Concernant la rencontre de communication avec les conseillers chargés des affaires parlementaires, Mustapha El Khalfi a expliqué qu'elle intervient suite aux orientations du chef du gouvernement qui a incité les membres de l'exécutif à développer leur action dans le cadre des sessions plénières au Parlement, afin de s’arrêter sur l'état du processus législatif et identifier les moyens de surmonter ses points faibles et de consolider ses points forts.  Les conseillers chargés des affaires parlementaires des différents ministères sont appelés à redoubler d'efforts en matière de coordination de la programmation et du suivi des projets de loi au sein des commissions et à se mobiliser pour accélérer la cadence des agendas législatifs du gouvernement au niveau du Parlement, a-t-il noté en mettant l'accent sur le rôle des conseillers dans la préparation proactive aux demandes d'interpellation.
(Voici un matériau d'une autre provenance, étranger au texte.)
Lemma replace_map c c' i before after it' : NoDup (cx_fifo c) → cx_items c' = <[i := it']> (cx_items c) → cx_fifo c' = cx_fifo c →
  cx_fifo c = before ++ i :: after → map (qit c') (cx_fifo c') = map (qit c) before ++ it' :: map (qit c) after.
Proof.
  intros Hn Hitems Hfifo Hf. rewrite Hfifo, Hf. rewrite Hf in Hn.
  rewrite <- (map_qit_put c i it' before after Hn). apply map_ext. intros j. unfold qit. by rewrite Hitems.
Qed.

(** A change that keeps the position in the message. *)
Lemma move_ok limits c c' i it' n : tx_ok limits c → cx_active c = Some i → turn c i →
  same_message (qit c i) it' → frame_ok it' → ti_message_pos it' = ti_message_pos (qit c i) →
  cx_items c' = <[i := it']> (cx_items c) → cx_fifo c' = cx_fifo c → cx_control c' = cx_control c →
  cx_control_streak c' = cx_control_streak c → cx_active c' = Some i → cx_log c' = cx_log c → cx_given c' = cx_given c →
  0 ≤ n → ti_wire_pos it' = ti_wire_pos (qit c i) + n → 0 ≤ ti_wire_pos (qit c i) →
  cx_wire c' = cx_wire c ++ take (Z.to_nat n) (drop (Z.to_nat (ti_wire_pos (qit c i))) (msg_bytes (frame_at (qit c i) (ti_message_pos (qit c i))))) →
  tx_ok limits c'.
Proof.
  intros Hok Ha Hturn Hsame Hframe Hpos Hitems Hfifo Hcontrol Hstreak Hactive Hlog Hgiven Hn Hwp Hwp0 Hwire.
  destruct (qit_other _ _ _ _ Hitems) as [Hqi Hq]. pose proof Hsame as (_ & _ & Ef & _).
  pose proof Hturn as (before & after & Hf & _).
  assert (rest_frames it' = rest_frames (qit c i)) as Hrest by (unfold rest_frames; rewrite Hpos; by apply same_message_from).
  apply (replace_ok limits c c' i it'); try assumption.
  - rewrite Hstreak. apply (tq_streak _ _ Hok).
  - by left.
  - rewrite Hwire, Hlog, (tq_wire _ _ Hok), <- app_assoc. f_equal. unfold partial. rewrite Ha, Hactive, Hqi, Ef, Hpos, Hwp.
    rewrite Z2Nat.inj_add by lia. by rewrite take_take_drop.
  - rewrite Hlog. apply (tq_log _ _ Hok).
  - intros _. exact Hstreak.
  - destruct (tq_order _ _ Hok) as (tagged & queue & Ho). exists tagged, queue. rewrite Hgiven, Hlog, Hstreak.
    apply (order_same _ _ _ _ _ _ _ Ho). rewrite (replace_map c c' i before after it'); try assumption; [|apply (tq_nodup _ _ Hok)].
    rewrite Hf, map_app, map_cons. assert (∀ its, Forall2 (λ it it', same_kind it it' ∧ rest_frames it' = rest_frames it) its its) as Hrefl.
    { induction its; constructor; [split; [split; reflexivity|reflexivity]|assumption]. }
    apply Forall2_app; [apply Hrefl|]. constructor; [|apply Hrefl]. split; [by apply same_message_kind|exact Hrest].
Qed.

(** ** One turn of the loop *)

(** The frame under way is prepared. *)
Definition prepared (it : tr_tx_item) : Prop := frame_ok it ∧ ti_wire_len it ≠ 0.

Lemma frame_at_header it : ti_header (set_frame it (header_bytes (frame_header it (ti_message_pos it))) 0 0 0) =
  header_bytes (m_header (frame_at it (ti_message_pos it))).
Proof. cbn [set_frame ti_header frame_at m_header]. symmetry. apply header_bytes_with_crc. Qed.
(** The popping loop; [fuel] is what is left of [max_commands]. *)
Fixpoint cmd_pop_loop (fuel : nat) (q : tr_command_queue) : tr_command_queue * list tr_command :=
  match fuel with
  | O => (q, [])
  | S fuel =>
      bail (q, []) when (mq_count q =? 0) ;;
      let x := (mq_items q).[mq_head q] in
      let q :=
        mk_cmdq (mq_items q) (mq_capacity q) (ring_next (mq_capacity q) (mq_head q)) (mq_tail q)
          (u32 (mq_count q - 1)) (mq_peak_count q) (mq_full_events q) (mq_next_sequence q)
          (mq_wait_generation q) (mq_waiters q) (mq_wait_accepting q) (mq_pushed q) (mq_full q)
          (mq_wake_pending q) (mq_stop_command q) (mq_stop_pending q) (mq_stop_closed q) in
      let '(q, out) := cmd_pop_loop fuel q in (q, x :: out)
  end.

Definition set_stop (q : tr_command_queue) (wake_pending : bool) (stop_command : tr_command)
    (stop_pending : bool) : tr_command_queue :=
  mk_cmdq (mq_items q) (mq_capacity q) (mq_head q) (mq_tail q) (mq_count q) (mq_peak_count q)
    (mq_full_events q) (mq_next_sequence q) (mq_wait_generation q) (mq_waiters q)
    (mq_wait_accepting q) (mq_pushed q) (mq_full q) wake_pending stop_command stop_pending
    (mq_stop_closed q).

(** The queue, what was popped, and whether the sleepers are woken. *)
Definition cmd_pop_batch (q : tr_command_queue) (max_commands : nat)
    : tr_command_queue * list tr_command * bool :=
  let '(q, out) := cmd_pop_loop max_commands q in
  let '(q, out) :=
    if (mq_count q =? 0) && mq_stop_pending q && (length out <? max_commands)%nat
    then (set_stop q (mq_wake_pending q) zero_command false, out ++ [mq_stop_command q])
    else (q, out) in
  let q :=
    if (mq_count q =? 0) && negb (mq_stop_pending q)
    then set_stop q false (mq_stop_command q) (mq_stop_pending q) else q in
  (q, out, negb (bool_decide (out = [])) && negb (mq_waiters q =? 0)).

Definition tr_command_queue_pop_batch (queue : option tr_command_queue) (out : bool)
    (max_commands : nat) : option tr_command_queue * list tr_command * bool :=
  match queue with
  | Some q =>
      bail (queue, [], false) when (negb out || (max_commands =? 0)%nat) ;;
      let '(q, popped, broadcast) := cmd_pop_batch q max_commands in (Some q, popped, broadcast)
  | None => (None, [], false)
  end.

(** * The invariant *)

Definition cmd_ring (q : tr_command_queue) : list tr_command :=
  ring_contents (mq_items q) (mq_capacity q) (mq_head q) (mq_count q).

(** Everything accepted and not yet handed out: STOP last. *)
Definition cmd_contents (q : tr_command_queue) : list tr_command :=
  cmd_ring q ++ (if mq_stop_pending q then [mq_stop_command q] else []).

Record cmd_ok (q : tr_command_queue) : Prop := {
  cmd_ring_ok : ring_ok (mq_items q) (mq_capacity q) (mq_head q) (mq_tail q) (mq_count q);
  cmd_wake : mq_count q ≠ 0 ∨ mq_stop_pending q = true → mq_wake_pending q = true;
  cmd_gen : 0 ≤ mq_wait_generation q < 2 ^ 64;
  cmd_gen_open : mq_wait_accepting q = true → 1 ≤ mq_wait_generation q;
  (** a pending STOP has closed the round, for waiting producers too *)
  cmd_stop_closed : mq_stop_pending q = true → mq_stop_closed q = true;
  cmd_closed_wait : mq_stop_closed q = true → mq_wait_accepting q = false
}.
(* ===== verification/ReactorCall.v ===== *)
(** Synchronous calls into a reactor's owner thread: [tr_reactor_call] and
    [tr_reactor_call_or_stopped] of [src/execution/reactor.c].

    What the rest of the program relies on is [tr_reactor_call_cases]: a call either runs its
    function once, on the owner, and returns its result, or fails and does nothing. *)
From S2P Require Import Prelude Status.

(** What a call meets: whether the reactor is not NULL and the caller is its owner thread; what
    [tr_reactor_sync_init] answers; [started] and [accepting] under [ctl_lock]; the admission
    generation of the command queue; what [tr_command_queue_push_wait] answers; and whether
    the command was thrown away by an owner whose [epoll_wait] failed. *)
Record owner_call := mk_owner_call {
  oc_reactor : bool;
  oc_owner : bool;
  oc_sync : tr_status;
  oc_started : bool;
  oc_accepting : bool;
  oc_generation : Z;
  oc_push : tr_status;
  oc_dropped : bool
}.

(** Whether the call is made: by the owner itself, or by a command that the owner runs. *)
Definition reaches (e : owner_call) : bool :=
  oc_reactor e && (oc_owner e || is_ok (oc_sync e) && oc_started e && oc_accepting e && negb (oc_generation e =? 0) &&
    is_ok (oc_push e) && negb (oc_dropped e)).

(** [S]: what the function may change, its result's target included. *)
Section Call.
Context {S : Type}.

Definition tr_process_call (fn : option (S → tr_status * S)) (s : S) : tr_status * S :=
  match fn with None => (TR_ERR_INVALID, s) | Some fn => fn s end.

Definition tr_reactor_call (e : owner_call) (fn : option (S → tr_status * S)) (s : S) : tr_status * S :=
  match fn with
  | None => (TR_ERR_INVALID, s)
  | Some f =>
      bail (TR_ERR_INVALID, s) when (negb (oc_reactor e)) ;;
      bail f s when (oc_owner e) ;;
      bail (oc_sync e, s) when (negb (is_ok (oc_sync e))) ;;
      bail (TR_ERR_CLOSED, s) when (negb (oc_started e) || negb (oc_accepting e)) ;;
      let ret := if oc_generation e =? 0 then TR_ERR_CLOSED else oc_push e in
      bail (ret, s) when (negb (is_ok ret)) ;;
      bail (TR_ERR_SYS, s) when (oc_dropped e) ;;
      tr_process_call fn s
  end.

Definition tr_reactor_call_or_stopped (e : owner_call) (fn : option (S → tr_status * S)) (s : S) : tr_status * S :=
  match fn with
  | None => (TR_ERR_INVALID, s)
  | Some f =>
      bail (TR_ERR_INVALID, s) when (negb (oc_reactor e)) ;;
      bail f s when (oc_owner e) ;;
      bail f s when (negb (oc_started e)) ;;
      bail (TR_ERR_CLOSED, s) when (negb (oc_accepting e)) ;;
      tr_reactor_call e fn s
  end.

Lemma tr_reactor_call_reaches e f s :
  if reaches e then tr_reactor_call e (Some f) s = f s else ∃ r, r ≠ TR_OK ∧ tr_reactor_call e (Some f) s = (r, s).
Proof.
  unfold tr_reactor_call, reaches.
  destruct (oc_reactor e); cbn [negb andb]; [|eexists; split; [|reflexivity]; done].
  destruct (oc_owner e); cbn [orb]; [done|].
  destruct (is_ok (oc_sync e)) eqn:E1; cbn [negb andb]; [|eexists; split; [|reflexivity]; by apply is_ok_false].
  destruct (oc_started e); cbn [negb andb orb]; [|eexists; split; [|reflexivity]; done].
  destruct (oc_accepting e); cbn [negb andb]; [|eexists; split; [|reflexivity]; done]. cbn zeta.
  destruct (oc_generation e =? 0); cbn [negb andb]; [eexists; split; [|reflexivity]; done|].
  destruct (is_ok (oc_push e)) eqn:E2; cbn [negb andb]; [|eexists; split; [|reflexivity]; by apply is_ok_false].
  destruct (oc_dropped e); cbn [negb]; [eexists; split; [|reflexivity]; done|done].
Qed.

Lemma tr_reactor_call_cases e f s :
  tr_reactor_call e (Some f) s = f s ∨ ∃ r, r ≠ TR_OK ∧ tr_reactor_call e (Some f) s = (r, s).
Proof. pose proof (tr_reactor_call_reaches e f s). destruct (reaches e); [by left|by right]. Qed.

Lemma tr_reactor_call_or_stopped_cases e f s :
  tr_reactor_call_or_stopped e (Some f) s = f s ∨ ∃ r, r ≠ TR_OK ∧ tr_reactor_call_or_stopped e (Some f) s = (r, s).
Proof.
  unfold tr_reactor_call_or_stopped.
  destruct (negb (oc_reactor e)); [right; eexists; split; [|reflexivity]; done|].
  destruct (oc_owner e); [by left|]. destruct (negb (oc_started e)); [by left|].
  destruct (negb (oc_accepting e)); [right; eexists; split; [|reflexivity]; done|]. apply tr_reactor_call_cases.
Qed.

(** The owner calls itself directly. *)
Lemma tr_reactor_call_owner e f s : oc_reactor e = true → oc_owner e = true → tr_reactor_call e (Some f) s = f s.
Proof. unfold tr_reactor_call. by intros -> ->. Qed.

(** A property that the function keeps and errors do not touch holds after a call. *)
Lemma tr_reactor_call_keeps (P : S → Prop) e f s : P s → P (f s).2 → P (tr_reactor_call e (Some f) s).2.
Proof. intros Hs Hf. by destruct (tr_reactor_call_cases e f s) as [-> | (r & _ & ->)]. Qed.
End Call.

(** The caller is the owner. *)
Definition from_owner : owner_call := mk_owner_call true true TR_OK true true 1 TR_OK false.
(** The index has exactly the ids of the slots in use. *)
Record core_ok (capacity max_streams : Z) (streams : list tr_stream_slot) (index : list tr_stream_index_entry) : Prop := {
  co_length : alen streams = max_streams;
  co_index : index_ok capacity index;
  co_map : ∀ id slot, index_map index !! id = Some slot ↔
    0 ≤ slot < max_streams ∧ is_live streams.[slot] = true ∧ ss_stream_id streams.[slot] = id;
  co_ids : ∀ slot, 0 ≤ slot < max_streams → is_live streams.[slot] = true → ss_stream_id streams.[slot] ≠ 0;
  co_size : Z.of_nat (size (index_map index)) = zsum count_live streams;
  co_generations : ∀ slot, 0 ≤ slot < max_streams → u32_ok (ss_generation streams.[slot])
}.

Record table_ok (c : tr_channel) (fl : list Z) : Prop := {
  tk_capacity : pow2 (tb_stream_index_capacity (tc_table c)) ∧
    cg_max_streams (tc_config c) < tb_stream_index_capacity (tc_table c);
  tk_max : 0 < cg_max_streams (tc_config c) < 2 ^ 32;
  tk_core : core_ok (tb_stream_index_capacity (tc_table c)) (cg_max_streams (tc_config c)) (tb_streams (tc_table c))
    (tb_stream_index (tc_table c));
  tk_active : tb_active_streams (tc_table c) = zsum count_live (tb_streams (tc_table c));
  tk_drain : alen (tb_drain (tc_table c)) = 2 ∧
    ∀ idx, idx = 0 ∨ idx = 1 → dn_active_streams (tb_drain (tc_table c)).[idx] = zsum (count_on c idx) (tb_streams (tc_table c));
  tk_free : free_ok (tb_streams (tc_table c)) (tb_free_stream_head (tc_table c)) fl
}.

(** The book says what the slots hold. *)
Record book_ok (c : tr_channel) (m : stream_book) : Prop := {
  bk_live : ∀ id lane h, sk_live m !! id = Some (lane, h) ↔
    id ≠ 0 ∧ sh_channel h = tc_self c ∧ 0 ≤ sh_slot h < cg_max_streams (tc_config c) ∧
    is_live (tc_stream c (sh_slot h)) = true ∧ ss_stream_id (tc_stream c (sh_slot h)) = id ∧
    ss_lane (tc_stream c (sh_slot h)) = lane ∧ ss_generation (tc_stream c (sh_slot h)) = sh_generation h;
  bk_given : ∀ h, h ∈ sk_given m → 0 ≤ sh_slot h < cg_max_streams (tc_config c) →
    sh_generation h ≤ ss_generation (tc_stream c (sh_slot h));
  bk_nodup : NoDup (sk_given m);
  bk_known : ∀ h, book_has m h → h ∈ sk_given m
}.

(** * Lemmas: counting *)

Lemma zsum_aset {A} `{!Inhabited A} (f : A → Z) (l : list A) i x : 0 ≤ i < alen l → zsum f l.[i <- x] = zsum f l - f l.[i] + f x.
Proof. intros Hi. unfold aset. apply zsum_insert. by apply aget_lookup. Qed.

Lemma count_live_bound s : 0 ≤ count_live s ≤ 1.
Proof. unfold count_live. destruct (is_live s); lia. Qed.

Lemma count_on_bound c idx s : 0 ≤ count_on c idx s ≤ count_live s.
Proof. unfold count_on, count_live. destruct (is_live s), (lane_counter c (ss_lane s) =? idx); simpl; lia. Qed.

Lemma count_live_max l : 0 ≤ zsum count_live l ≤ alen l.
Proof.
  unfold alen. induction l as [|s l IH]; simpl; [lia|]. pose proof (count_live_bound s). lia.
Qed.

Lemma count_on_max c idx l : 0 ≤ zsum (count_on c idx) l ≤ zsum count_live l.
Proof. induction l as [|s l IH]; simpl; [lia|]. pose proof (count_on_bound c idx s). lia. Qed.

Lemma lane_counter_range c lane : lane_counter c lane = 0 ∨ lane_counter c lane = 1.
Proof. unfold lane_counter, tr_lane_index. destruct (cg_mode _), lane; auto. Qed.

Lemma live_state s : is_live s = true ↔ ss_state s ≠ TR_STREAM_SLOT_FREE.
Proof. unfold is_live. case_bool_decide; naive_solver. Qed.

(** * Lemmas: slots and index together *)

Lemma and_iff_compat_l_dep (A B C : Prop) : (A → (B ↔ C)) → A ∧ B ↔ A ∧ C.
Proof. tauto. Qed.

Section Core.
Context (capacity max_streams : Z).
Implicit Types (streams : list tr_stream_slot) (index : list tr_stream_index_entry).

Lemma core_live streams index slot : core_ok capacity max_streams streams index → 0 ≤ slot < max_streams →
  is_live streams.[slot] = true → index_map index !! ss_stream_id streams.[slot] = Some slot.
Proof. intros Hok Hs Hl. by apply (co_map _ _ _ _ Hok). Qed.

Lemma core_unique streams index a b : core_ok capacity max_streams streams index →
  0 ≤ a < max_streams → 0 ≤ b < max_streams → is_live streams.[a] = true → is_live streams.[b] = true →
  ss_stream_id streams.[a] = ss_stream_id streams.[b] → a = b.
Proof.
  intros Hok Ha Hb Hla Hlb E. pose proof (core_live _ _ a Hok Ha Hla) as E1. pose proof (core_live _ _ b Hok Hb Hlb) as E2.
  rewrite E in E1. congruence.
Qed.

(** A slot that is not in use may change as long as it stays so. *)
Lemma core_idle streams index slot s : core_ok capacity max_streams streams index → 0 ≤ slot < max_streams →
  is_live streams.[slot] = false → is_live s = false → u32_ok (ss_generation s) →
  core_ok capacity max_streams streams.[slot <- s] index.
Proof.
  intros [Hl Hi Hm Hids Hsz Hg] Hs Hold Hnew Hgen.
  assert (∀ i, 0 ≤ i < max_streams → streams.[slot <- s].[i] = if slot =? i then s else streams.[i]) as Hget
    by (intros i Hi'; apply aget_aset; lia).
  split; [by rewrite alen_aset|done|..].
  - intros id i. rewrite Hm. apply and_iff_compat_l_dep. intros Hi'. rewrite Hget by done.
    destruct (Z.eqb_spec slot i) as [<-|]; [|done]. rewrite Hold, Hnew. by split; intros [? _].
  - intros i Hi'. rewrite Hget by done. destruct (Z.eqb_spec slot i); [by rewrite Hnew|by apply Hids].
  - rewrite zsum_aset by lia. rewrite Hsz. unfold count_live at 3 4. rewrite Hold, Hnew. lia.
  - intros i Hi'. rewrite Hget by done. destruct (Z.eqb_spec slot i); [done|by apply Hg].
Qed.
(* ===== verification/StreamFlow.v ===== *)
(** Sending, receiving and flow control of a stream: [tr_stream_sendv],
    [tr_channel_handle_data], [tr_channel_handle_window_update],
    [tr_send_window_update_locked] and the functions that lead to it, of
    [src/transport/channel/channel.c].

    A receiver tells its peer, as an absolute number of bytes, how far it may send; consuming
    what it delivered moves that limit.  An update that is too small is put off, and one that
    the reactor has no room for is pending until it is tried again.  Each function under the
    channel's lock is one step; the answers of the reactor, of the pool and of timers are
    parameters.

    The second half puts two channels together: the frames of one direction of a stream, and
    the updates that come back.  Theorem: no frame and no update is ever refused, what is
    delivered is what was sent, and what is delivered and not consumed fits the window.  The
    reassembly pool may have no buffer for the first frame of a message in pieces: the frame is
    taken all the same, and the stream is reset with the pool's reason ([fl_failed]; the run ends).
    Once everything is consumed and no update is under way, every legal message may be sent,
    if the receiver's own peer limit is not below that of the sender; [flow_stalls] shows that
    otherwise a stream stops for ever when the debt is below the threshold and the next message
    is larger than the rest, since the receiver takes the wrong limit into account. *)
From S2P Require Import Prelude Status Wire MemoryBudget BufferPool Parser ReactorTx StreamIndex ChannelTypes ChannelSlots.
Pour sa part, le directeur des relations avec le Parlement, Hassan Ahouyou, a présenté un exposé sur l’état de la performance législative et de contrôle ainsi que les moyens à même d'activer de manière positive de nouveaux mécanismes dans les relations avec le Parlement, soulignant que le débat sur le projet de loi de Finances 2019 a été, eu égard à son caractère urgent, la priorité législative la plus importante du gouvernement et du Parlement lors de cette session.
Au sujet du suivi et de l'évaluation des politiques publiques, l’actuelle session législative a été marquée, selon le responsable, par l'examen du rapport du premier président de la Cour des comptes et du rapport de la Commission de contrôle des finances publiques au sujet du Fonds d'appui à la cohésion sociale et l'interaction du gouvernement avec les débats autour de sujets généraux et urgents.